Small is somewhat relative and somewhat dictated by where you are. You're in an area where OES tend to be a bit taller than the breed average in the US, while I'm predominantly in an area where OES tend to be on the smaller (heightwise) end up the spectrum. I happen to like smaller OES for working purposes very much, but realize that it's not all about pure poundage.

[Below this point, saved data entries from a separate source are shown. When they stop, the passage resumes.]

(** A cell of the span [k] and the root [t]: its equivalences are of this span and
    root, and no two of them are equivalent. *)
Definition cell_ok σ (k : Z * Z) (t : indexed_token) c : Prop :=
  edge_container c <> [] /\ NoDup (edge_container c) /\
  (forall l, l ∈ edge_container c ->
    exists i, σ !! l = Some i /\ equiv_ok σ i /\ span_key (spn (m_rep i)) = k /\ rt (m_rep i) = t) /\
  (forall l l' i i', l ∈ edge_container c -> l' ∈ edge_container c -> σ !! l = Some i -> σ !! l' = Some i' ->
    equal_to (m_rep i) (m_rep i') = true -> l = l').

Definition cells_ok σ (k : Z * Z) (cs : list unordered_cell) : Prop :=
  exists ts, Forall2 (cell_ok σ k) ts cs /\ NoDup ts.

Definition held (cs : list unordered_cell) (l : positive) : Prop :=
  exists c, c ∈ cs /\ l ∈ edge_container c.
Definition in_chart ch (k : Z * Z) (l : positive) : Prop :=
  exists cs, span_container ch !! k = Some cs /\ held cs l.

(** The chart after the edges of [es] were inserted. *)
Record chart_ok σ ch (es : list edge) : Prop := {
  co_cells k cs : span_container ch !! k = Some cs -> cells_ok σ k cs;
  co_collects k l : in_chart ch k l ->
    exists i, σ !! l = Some i /\ collects i (class_of (m_rep i) es);
  co_complete e : e ∈ es ->
    exists l i, in_chart ch (span_key (spn e)) l /\ σ !! l = Some i /\ equal_to (m_rep i) e = true
}.

(** * Lemmas *)

Abbreviation writes := (writes max_equivalents).

Section laws.
Context `{!StdAlgorithmLaws (alt_edge score), !InfoLaws info_type, !StrictWeak (score_lt (S := score))}.

Lemma cell_ok_write σ l i' k t c : writes σ l i' -> cell_ok σ k t c -> cell_ok (<[l := i']> σ) k t c.
Proof.
  intros Hw (H1&H2&H3&H4). split; [done|]. split; [done|]. split.
  - intros x Hx. destruct (H3 x Hx) as (j&Hj&Hok&<-&<-).
    destruct (writes_lookup max_equivalents σ l i' x j Hw Hj Hok) as (j'&Hj'&Hok'&Heq). exists j'.
    apply equal_to_spec in Heq as (<-&<-&_). done.
  - intros x y j1 j2 Hx Hy Hj1 Hj2 Heq. destruct (H3 x Hx) as (i1&Hi1&Hok1&_). destruct (H3 y Hy) as (i2&Hi2&Hok2&_).
    destruct (writes_lookup max_equivalents σ l i' x i1 Hw Hi1 Hok1) as (j1'&Hj1'&_&Heq1).
    destruct (writes_lookup max_equivalents σ l i' y i2 Hw Hi2 Hok2) as (j2'&Hj2'&_&Heq2).
    rewrite Hj1 in Hj1'. rewrite Hj2 in Hj2'. injection Hj1' as <-. injection Hj2' as <-.
    eapply H4; eauto using equal_to_trans, equal_to_sym.
Qed.

Lemma cells_ok_write σ l i' k cs : writes σ l i' -> cells_ok σ k cs -> cells_ok (<[l := i']> σ) k cs.
Proof.
  intros Hw (ts&Hts&Hnd). exists ts. split; [|done]. eapply Forall2_impl; [exact Hts|].
  intros. by apply cell_ok_write.
Qed.

(** ** Lookups *)

Lemma find_equiv_spec σ e ls :
  (forall l, l ∈ ls -> exists i, σ !! l = Some i /\ equiv_ok σ i) ->
  match find_equiv σ e ls with
  | None => False
  | Some None => forall l i, l ∈ ls -> σ !! l = Some i -> equal_to (m_rep i) e = false
  | Some (Some l) => exists i, l ∈ ls /\ σ !! l = Some i /\ equal_to (m_rep i) e = true
  end.
Proof.
  induction ls as [|l ls IH]; intros Hls; cbn [find_equiv]; [by intros l i []%not_elem_of_nil|].
  destruct (Hls l ltac:(left)) as (i&Hl&Hok). rewrite (representative_ok max_equivalents _ _ _ Hl Hok). cbn [mbind option_bind].
  destruct (equal_to (m_rep i) e) eqn:He; [exists i; split; [left|done]|].
  specialize (IH (fun x Hx => Hls x (list_elem_of_further _ _ _ Hx))). destruct (find_equiv σ e ls) as [[x|]|]; [| |done].
  - destruct IH as (j&Hj&?). exists j. split; [by right|done].
  - intros x j [->|Hx]%elem_of_cons Hj; [congruence|eauto].
Qed.

Lemma cell_head σ k t c : cell_ok σ k t c ->
  exists l i, head (edge_container c) = Some l /\ σ !! l = Some i /\ equiv_ok σ i /\
    span_key (spn (m_rep i)) = k /\ rt (m_rep i) = t.
Proof.
  intros (H1&_&H3&_). destruct (edge_container c) as [|l ls] eqn:E; [done|].
  destruct (H3 l ltac:(left)) as (i&?). by exists l, i.
Qed.

Lemma cell_root_ok σ k t c : cell_ok σ k t c -> cell_root σ c = Some t.
Proof.
  intros (l&i&Hh&Hl&Hok&_&Ht)%cell_head. unfold cell_root. rewrite Hh. cbn [mbind option_bind].
  rewrite (representative_ok max_equivalents _ _ _ Hl Hok). cbn. by f_equal.
Qed.

Lemma cell_span_ok σ k t c : cell_ok σ k t c -> exists s, cell_span σ c = Some s /\ span_key s = k.
Proof.
  intros (l&i&Hh&Hl&Hok&Hk&_)%cell_head. unfold cell_span. rewrite Hh. cbn [mbind option_bind]. rewrite Hl. by eexists.
Qed.

Lemma find_cell_spec σ k t ts cs : Forall2 (cell_ok σ k) ts cs ->
  match find_cell σ t cs with
  | None => False
  | Some None => t ∉ ts
  | Some (Some (j, c)) => ts !! j = Some t /\ cs !! j = Some c
  end.
Proof.
  induction 1 as [|t' c ts cs Hc Hcs IH]; cbn [find_cell]; [apply not_elem_of_nil|].
  rewrite (cell_root_ok _ _ _ _ Hc). cbn [mbind option_bind].
  unfold indexed_equal. destruct (Z.eqb_spec (typ_and_idx t') (typ_and_idx t)) as [Heq|Hne].
  - destruct t, t'; cbn in Heq; subst. done.
  - destruct (find_cell σ t cs) as [[[j c']|]|]; [exact IH| |done]. cbn.
    rewrite not_elem_of_cons. split; [congruence|done].
Qed.

Lemma span_key_inj s s' : span_key s = span_key s' -> s = s'.
Proof. destruct s, s'. unfold span_key. cbn. by intros [= -> ->]. Qed.

(** Two equivalent representatives in a span are of one object. *)
Lemma held_unique σ k cs l l' i i' : cells_ok σ k cs -> held cs l -> held cs l' ->
  σ !! l = Some i -> σ !! l' = Some i' -> equal_to (m_rep i) (m_rep i') = true -> l = l'.
Proof.
  intros (ts&Hts&Hnd) (c&Hc&Hlc) (c'&Hc'&Hlc') Hi Hi' Heq.
  apply list_elem_of_lookup in Hc as [j Hj]. apply list_elem_of_lookup in Hc' as [j' Hj'].
  destruct (Forall2_lookup_r _ _ _ _ _ Hts Hj) as (t&Ht&Hcok).
  destruct (Forall2_lookup_r _ _ _ _ _ Hts Hj') as (t'&Ht'&Hcok').
  pose proof Hcok as (_&_&H3&H4). pose proof Hcok' as (_&_&H3'&_).
  destruct (H3 l Hlc) as (x&Hx&_&_&Htx). destruct (H3' l' Hlc') as (x'&Hx'&_&_&Htx').
  rewrite Hi in Hx. injection Hx as <-. rewrite Hi' in Hx'. injection Hx' as <-.
  apply equal_to_spec in Heq as He. destruct He as (Hrt&_). rewrite Htx, Htx' in Hrt. rewrite <- Hrt in Ht'.
  rewrite (NoDup_lookup _ _ _ _ Hnd Ht Ht') in Hj. rewrite Hj in Hj'. injection Hj' as <-. eauto.
Qed.

Lemma held_key σ k cs l : cells_ok σ k cs -> held cs l ->
  exists i, σ !! l = Some i /\ equiv_ok σ i /\ span_key (spn (m_rep i)) = k.
Proof.
  intros (ts&Hts&_) (c&Hc&Hlc). apply list_elem_of_lookup in Hc as [j Hj].
  destruct (Forall2_lookup_r _ _ _ _ _ Hts Hj) as (t&Ht&(_&_&H3&_)).
  destruct (H3 l Hlc) as (i&?&?&?&_). by exists i.
Qed.

Lemma held_replace cs j c c' l : cs !! j = Some c -> (forall x, x ∈ edge_container c -> x ∈ edge_container c') ->
  held (<[j := c']> cs) l -> held cs l \/ l ∈ edge_container c'.
Proof.
  intros Hj Hsub (d&Hd&Hl). apply list_elem_of_lookup in Hd as [n Hn].
  destruct (decide (n = j)) as [->|Hne].
  - rewrite list_lookup_insert_eq in Hn by eauto using lookup_lt_Some. injection Hn as <-. by right.
  - rewrite list_lookup_insert_ne in Hn by done. left. exists d. eauto using list_elem_of_lookup_2.
Qed.

Lemma held_replace_mono cs j c c' l : cs !! j = Some c -> (forall x, x ∈ edge_container c -> x ∈ edge_container c') ->
  held cs l \/ l ∈ edge_container c' -> held (<[j := c']> cs) l.
Proof.
  intros Hj Hsub [(d&Hd&Hl)|Hl].
  - apply list_elem_of_lookup in Hd as [n Hn]. destruct (decide (n = j)) as [->|Hne].
    + rewrite Hj in Hn. injection Hn as <-. exists c'. split; [|auto].
      eapply list_elem_of_lookup_2. rewrite list_lookup_insert_eq; eauto using lookup_lt_Some.
    + exists d. split; [|done]. eapply list_elem_of_lookup_2. by rewrite list_lookup_insert_ne by done; eauto.
  - exists c'. split; [|done]. eapply list_elem_of_lookup_2. rewrite list_lookup_insert_eq; eauto using lookup_lt_Some.
Qed.

(** What inserting an edge does to the store and to the equivalences that are held:
    it writes an equivalence that was held and was equivalent to the edge, or a
    new one of the edge alone. *)
Definition inserted σ e (heldb helda : positive -> Prop) σ' : Prop :=
  exists l i', σ' = <[l := i']> σ /\ writes σ l i' /\ equal_to (m_rep i') e = true /\ helda l /\
    (forall x, helda x <-> heldb x \/ x = l) /\
    ((exists i, heldb l /\ σ !! l = Some i /\ equiv_ok σ i /\ equal_to (m_rep i) e = true /\
        step_ok max_equivalents σ e i (best_edge (m_rep i) [e]) i') \/
     (σ !! l = None /\ i' = pool_create e /\
      forall x j, heldb x -> σ !! x = Some j -> equal_to (m_rep j) e = false)).

(** ** Inserting *)

Lemma cell_insert_ok σ e k t c :
  cell_ok σ k t c -> edge_ok σ e -> span_key (spn e) = k -> rt e = t ->
  1 <= edge_equiv_max (pool_create e) ->
  exists σ' c', cell_insert_edge σ e c = Some (σ', c') /\ cell_ok σ' k t c' /\
    inserted σ e (fun l => l ∈ edge_container c) (fun l => l ∈ edge_container c') σ'.
Proof.
  intros Hc He <- <- Hm. pose proof Hc as (H1&H2&H3&H4). unfold cell_insert_edge.
  destruct (cell_span_ok _ _ _ _ Hc) as (s&->&Hs). apply span_key_inj in Hs as ->.
  rewrite (cell_root_ok _ _ _ _ Hc). cbn [mbind option_bind].
  unfold indexed_equal, span_eqb. rewrite !Z.eqb_refl. cbn [andb assert_true mbind option_bind].
  assert (forall l, l ∈ edge_container c -> exists i, σ !! l = Some i /\ equiv_ok σ i) as Hls
    by (intros l Hl; destruct (H3 l Hl) as (i&?&?&_); eauto).
  pose proof (find_equiv_spec σ e (edge_container c) Hls) as Hf.
  destruct (find_equiv σ e (edge_container c)) as [[l|]|]; [| |done]; cbn [mbind option_bind].
  - destruct Hf as (i&Hl&Hi&Heq). rewrite Hi. destruct (H3 l Hl) as (i0&Hi0&Hok&_).
    rewrite Hi in Hi0. injection Hi0 as <-. cbn [mbind option_bind].
    destruct (insert_edge_step hash_token hash_span max_equivalents σ e i Hok He Heq) as (i'&->&Hstep).
    cbn [mbind option_bind]. destruct (step_writes max_equivalents σ l i e i' Hok Hi Heq Hstep) as (Hw&Heq').
    do 2 eexists. split; [reflexivity|]. split; [by apply (cell_ok_write σ l i' _ _ c)|].
    exists l, i'. do 4 (split; [done|]). split; [intros x; cbn; split; [by left|by intros [Hx| ->]]|].
    left. exists i. done.
  - unfold allocate. set (l := fresh (dom σ)). pose proof (allocate_fresh σ) as Hfr. fold l in Hfr.
    pose proof (new_writes max_equivalents σ l e He Hm Hfr) as Hw.
    assert (l ∉ edge_container c) as Hlc by (intros Hl; destruct (Hls l Hl) as (i&Hi&_); congruence).
    do 2 eexists. split; [reflexivity|]. split.
    + destruct (cell_ok_write _ _ _ _ _ _ Hw Hc) as (_&_&G3&G4). split; [done|]. cbn [edge_container].
      split; [by constructor|].
      assert (<[l := pool_create e]> σ !! l = Some (pool_create e)) as Hll by apply lookup_insert_eq.
      split.
      * intros x [->|Hx]%elem_of_cons; [|by apply G3]. exists (pool_create e). split; [done|].
        split; [|done]. apply equiv_ok_write; [done|by apply new_equiv_ok].
      * intros x y ix iy [->|Hx]%elem_of_cons [->|Hy]%elem_of_cons Hix Hiy Heq; [done| | |by eapply G4].
        -- rewrite Hll in Hix. injection Hix as <-. rewrite lookup_insert_ne in Hiy by (intros ->; done).
           pose proof (Hf y iy Hy Hiy) as F. apply equal_to_sym in Heq. cbn [m_rep pool_create] in Heq. congruence.
        -- rewrite Hll in Hiy. injection Hiy as <-. rewrite lookup_insert_ne in Hix by (intros ->; done).
           pose proof (Hf x ix Hx Hix) as F. cbn [m_rep pool_create] in Heq. congruence.
    + exists l, (pool_create e). split; [done|]. split; [done|]. split; [apply equal_to_refl|].
      cbn [edge_container]. split; [left|]. split; [intros x; rewrite elem_of_cons; tauto|].
      right. done.
Qed.

Lemma new_cell_ok σ e : edge_ok σ e -> 1 <= edge_equiv_max (pool_create e) ->
  let r := new_cell σ e in
  cell_ok r.1 (span_key (spn e)) (rt e) r.2 /\ r.1 = <[fresh (dom σ) := pool_create e]> σ /\
  edge_container r.2 = [fresh (dom σ)].
Proof.
  intros He Hm. unfold new_cell, allocate. cbn [fst snd edge_container]. split; [|done].
  pose proof (new_writes max_equivalents σ _ e He Hm (allocate_fresh σ)) as Hw.
  split; [done|]. split; [apply NoDup_singleton|]. split.
  - intros x ->%list_elem_of_singleton. exists (pool_create e). rewrite lookup_insert_eq. split; [done|].
    split; [|done]. apply equiv_ok_write; [done|by apply new_equiv_ok].
  - by intros x y ix iy ->%list_elem_of_singleton ->%list_elem_of_singleton.
Qed.

Lemma held_cons c cs x : held (c :: cs) x <-> x ∈ edge_container c \/ held cs x.
Proof.
  unfold held. split.
  - intros (d&[->|Hd]%elem_of_cons&Hx); eauto.
  - intros [Hx|(d&Hd&Hx)]; [exists c; split; [left|done]|exists d; split; [by right|done]].
Qed.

We frequently get tall (by my standards) dogs into rescue here, but they weigh next to nothing compared to most OES I know because they have no bone, i.e. no substance. Also, their topline is often off, roach backed, usually (the topline is one of the defining characteristics of the breed and very important as I'm sure you realized when you read the standard). There are judges who have been judging the breed for years who don't seem to know how to go over one or evaluate what is correct So if you're interested in learning about the breed standard make sure you have people help you go over that one in detail, but I digress.
Anyway, at a guess, and it would be more helpful if her height at the withers was known, Zoe probably doesn't have a lot of substance. Now, a bitch does not need to be as massive as a dog (male), and there are many very nice more refined bitches. But you have to evaluate the total "package". My rescue dog, probably 23-24" at the withers (so taller than all of my bitches from show lines, but weighing in at about ten pounds less) weighs about the same as your Zoe. Quite honestly, she is more sighthound in type than OES. BUT, her slight build also makes her incredibly athletic. If Zoe is otherwise sound, and I'd x-ray hips to make sure of this, and have someone look over her structure (balance is very important) she might be a good candidate for agility. A big digression, I know, but it struck me as you were describing her so I felt compelled to mention it.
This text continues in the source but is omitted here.